In external validation OoBNet showed a drop of up to 6.7% points F1-score. This is in line with results from multicentric validation of other AI models in the surgical domain. For example, state of the art surgical phase recognition models have demonstrated variable performance in multicentric validation26,27. Furthermore, EndoDigest, a computer vision platform for video documentation of CVS in laparoscopic cholecystectomy, showed a 64–79% successful CVS documentation when validated on a multicentric external dataset compared to 91% successful CVS documentation on the internal dataset14,20. Therefore, the performance of AI models trained and evaluated on a single dataset should be regarded cautiously, and these results further highlight the need for external validation of AI models.

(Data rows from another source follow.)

(* ===== verification/Upstream.v ===== *)
(** * Requests to a provider and the first-frame gate

    [crates/amber-router/src/upstream.rs] (the request one attempt sends) and
    [crates/amber-router/src/sse.rs] (what of a streamed answer is committed).  A
    [serde_json::Value] is data here; parsing its text is a parameter. *)
From S2P Require Import Prelude Utf8.

(** ** JSON values *)

Inductive Value :=
| VNull
| VBool (b : bool)
| VNumber (text : string)
| VString (s : string)
| VArray (l : list Value)
| VObject (fields : list (string * Value)).

(** [serde_json::Map]: a field is there once. *)
Definition field_get (fields : list (string * Value)) (k : string) : option Value :=
  snd <$> find_first (fun f => String.eqb f.1 k) fields.

Definition field_remove (fields : list (string * Value)) (k : string) : list (string * Value) :=
  List.filter (fun f => negb (String.eqb f.1 k)) fields.

Definition field_insert (fields : list (string * Value)) (k : string) (v : Value)
  : list (string * Value) :=
  (k, v) :: field_remove fields k.

(** [Value::get] with a string index. *)
Definition get (v : Value) (k : string) : option Value :=
  match v with VObject fields => field_get fields k | _ => None end.

(** ** The request *)

Definition prepare_body (original : Value) (model_id : string) (drop_params : list string) : Value :=
  match original with
  | VObject obj => VObject (foldl field_remove (field_insert obj "model" (VString model_id)) drop_params)
  | _ => original
  end.

Definition is_stream_requested (body : Value) : bool :=
  match get body "stream" with Some (VBool b) => b | _ => false end.

Definition slash : byte := 47%Z.

Fixpoint strip_slashes (l : list byte) : list byte :=
  match l with
  | b :: l' => if (b =? slash)%Z then strip_slashes l' else l
  | [] => []
  end.

(** [trim_end_matches('/')] *)
Definition trim_end_slashes (s : string) : string :=
  string_of_bytes (reverse (strip_slashes (reverse (bytes_of_string s)))).

Definition chat_completions_url (base_url : string) : string :=
  trim_end_slashes base_url +:+ "/chat/completions".

(** ** The gate on a streamed answer *)

Definition done_marker : list Z := chars "[DONE]".

Section gate.
Context (from_str : list Z -> option Value).

Definition first_frame_is_error (frame : string) : bool :=
  let trimmed := trim (chars frame) in
  if match trimmed with [] => true | _ => false end || bool_decide (trimmed = done_marker) then false
  else match from_str trimmed with
       | Some v => match get v "error" with Some _ => true | None => false end
       | None => false
       end.

Inductive GateFailure :=
| UpstreamError (body : string)
| GateTimeout
| Empty.

(** What awaiting the next event before the deadline answers. *)
Inductive next_event :=
| Deadline
| Stream_end
| Event_error
| Event (data : string).

(** The events still to come after the first frame, as they arrived. *)
Record GatedStream := mk_gated { gs_first : string; gs_rest : list next_event }.

(** The loop of [gate_stream] over the events in their order; the list ends where the
    stream does. *)
Fixpoint gate_stream (events : list next_event) : result GatedStream GateFailure :=
  match events with
  | [] => Err Empty
  | Deadline :: _ => Err GateTimeout
  | Stream_end :: _ => Err Empty
  | Event_error :: _ => Err Empty
  | Event data :: events' =>
      if blank data then gate_stream events'
      else if first_frame_is_error data then Err (UpstreamError data)
      else Ok (mk_gated data events')
  end.
End gate.

(** [format!("data: {}\n\n", data)] *)
Definition sse_frame (data : string) : string :=
  "data: " +:+ data +:+ string_of_bytes [10; 10]%Z.

(** The downstream bodies: an upstream error breaks the body ([None]). *)
Fixpoint rest_bodies (events : list next_event) : list (option string) :=
  match events with
  | Event data :: events' => Some (sse_frame data) :: rest_bodies events'
  | Event_error :: events' => None :: rest_bodies events'
  | _ => []
  end.

Definition into_body_stream (g : GatedStream) : list (option string) :=
  Some (sse_frame (gs_first g)) :: rest_bodies (gs_rest g).

(** ** What is sent *)

Lemma find_first_filter {A} (p q : A -> bool) l :
  (forall x, p x = true -> q x = true) -> find_first p (List.filter q l) = find_first p l.
Proof.
  intros H. induction l as [|x l IH]; [done|]. simpl. destruct (q x) eqn:Hq; simpl.
  - by rewrite IH.
  - rewrite IH. destruct (p x) eqn:Hp; [|done]. by rewrite H in Hq.
Qed.

Lemma field_get_remove fields k k' :
  field_get (field_remove fields k) k' = if String.eqb k k' then None else field_get fields k'.
Proof.
  unfold field_get, field_remove. destruct (String.eqb_spec k k') as [<-|Hne].
  - induction fields as [|[k0 v] fields IH]; [done|]. simpl.
    destruct (String.eqb_spec k0 k) as [->|?]; simpl; [done|].
    destruct (String.eqb_spec k0 k); done.
  - rewrite find_first_filter; [done|]. intros [k0 v] Hk. simpl in *.
    apply String.eqb_eq in Hk as ->. apply negb_true_iff, String.eqb_neq. congruence.
Qed.

Lemma field_get_insert fields k v k' :
  field_get (field_insert fields k v) k' = if String.eqb k k' then Some v else field_get fields k'.
Proof.
  unfold field_insert. unfold field_get at 1. simpl. destruct (String.eqb k k') eqn:E; [done|].
  change (field_get (field_remove fields k) k' = field_get fields k'). by rewrite field_get_remove, E.
Qed.

Lemma field_get_remove_all fields ks k :
  field_get (foldl field_remove fields ks) k
  = if bool_decide (k ∈ ks) then None else field_get fields k.
Proof.
  revert fields. induction ks as [|k0 ks IH]; intros fields; [done|]. simpl. rewrite IH, field_get_remove.
  destruct (String.eqb_spec k0 k) as [->|Hne].
  - rewrite (bool_decide_eq_true_2 (k ∈ k :: ks)) by (by left). by destruct (bool_decide _).
  - apply (f_equal (fun b : bool => if b then None else field_get fields k)).
    apply bool_decide_ext. rewrite elem_of_cons. split; [by right|by intros [->|?]].
Qed.

(** The body sent to a provider is the client's with exactly two changes: the
    parameters the provider refuses are gone, and the model is the endpoint's own;
    a body that is no object is sent as it is. *)
Theorem prepare_body_spec (original : Value) (model_id : string) (drop_params : list string) (k : string) :
  get (prepare_body original model_id drop_params) k =
    match original with
    | VObject fields =>
        if bool_decide (k ∈ drop_params) then None
        else if String.eqb k "model" then Some (VString model_id)
        else field_get fields k
    | _ => None
    end.
Proof.
  destruct original; try done. unfold prepare_body, get.
  rewrite field_get_remove_all, field_get_insert. by rewrite (String.eqb_sym "model").
Qed.

(** ** What is committed *)

(** The gate commits a stream iff its first frame that is not blank arrived in
    time and is no error; everything downstream is then that frame and what
    followed it, and of a refused stream nothing is. *)
Theorem gate_stream_spec (from_str : list Z -> option Value) (events : list next_event) (g : GatedStream) :
  gate_stream from_str events = Ok g <->
  exists keepalives, events = map Event keepalives ++ Event (gs_first g) :: gs_rest g
    /\ Forall (fun data => blank data = true) keepalives
    /\ blank (gs_first g) = false /\ first_frame_is_error from_str (gs_first g) = false.
Proof.
  split.
  - revert g. induction events as [|ev events IH]; intros g H; [done|]. destruct ev as [| | |data]; try done.
    simpl in H. destruct (blank data) eqn:Ht.
    + destruct (IH g H) as (ks & -> & Hks & Hrest). exists (data :: ks). split; [done|]. split; [|done].
      by constructor.
    + destruct (first_frame_is_error from_str data) eqn:He; [done|]. injection H as <-.
      by exists [].
  - intros (ks & -> & Hks & Hnb & He). induction Hks as [|k ks Hk _ IH]; simpl.
    + rewrite Hnb, He. by destruct g.
    + by rewrite Hk.
Qed.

Our model, however, has shown to generalize well on videos from several external centers.

The significance of OoBNet lies in its high reliability to identify of out-of-body frames in endoscopic videos. OoBNet is trained on a set of highly diverse endoscopic surgeries, including robotic surgeries, to account for the different visual appearances of anatomy, instruments and ORs. Furthermore, OoBNet is evaluated on two independent datasets to show its ability to generalize across centers. OoBNet is publicly shared as a tool to facilitate privacy preserving storing, handling, and publishing of endoscopic videos.

In conclusion, OoBNet can identify out-of-body frames in endoscopic videos of our datasets with a 99% ROC AUC. It has been extensively validated on internal and external multicentric datasets. OoBNet can be used with high reliability to anonymize endoscopic videos for archiving, research, and education.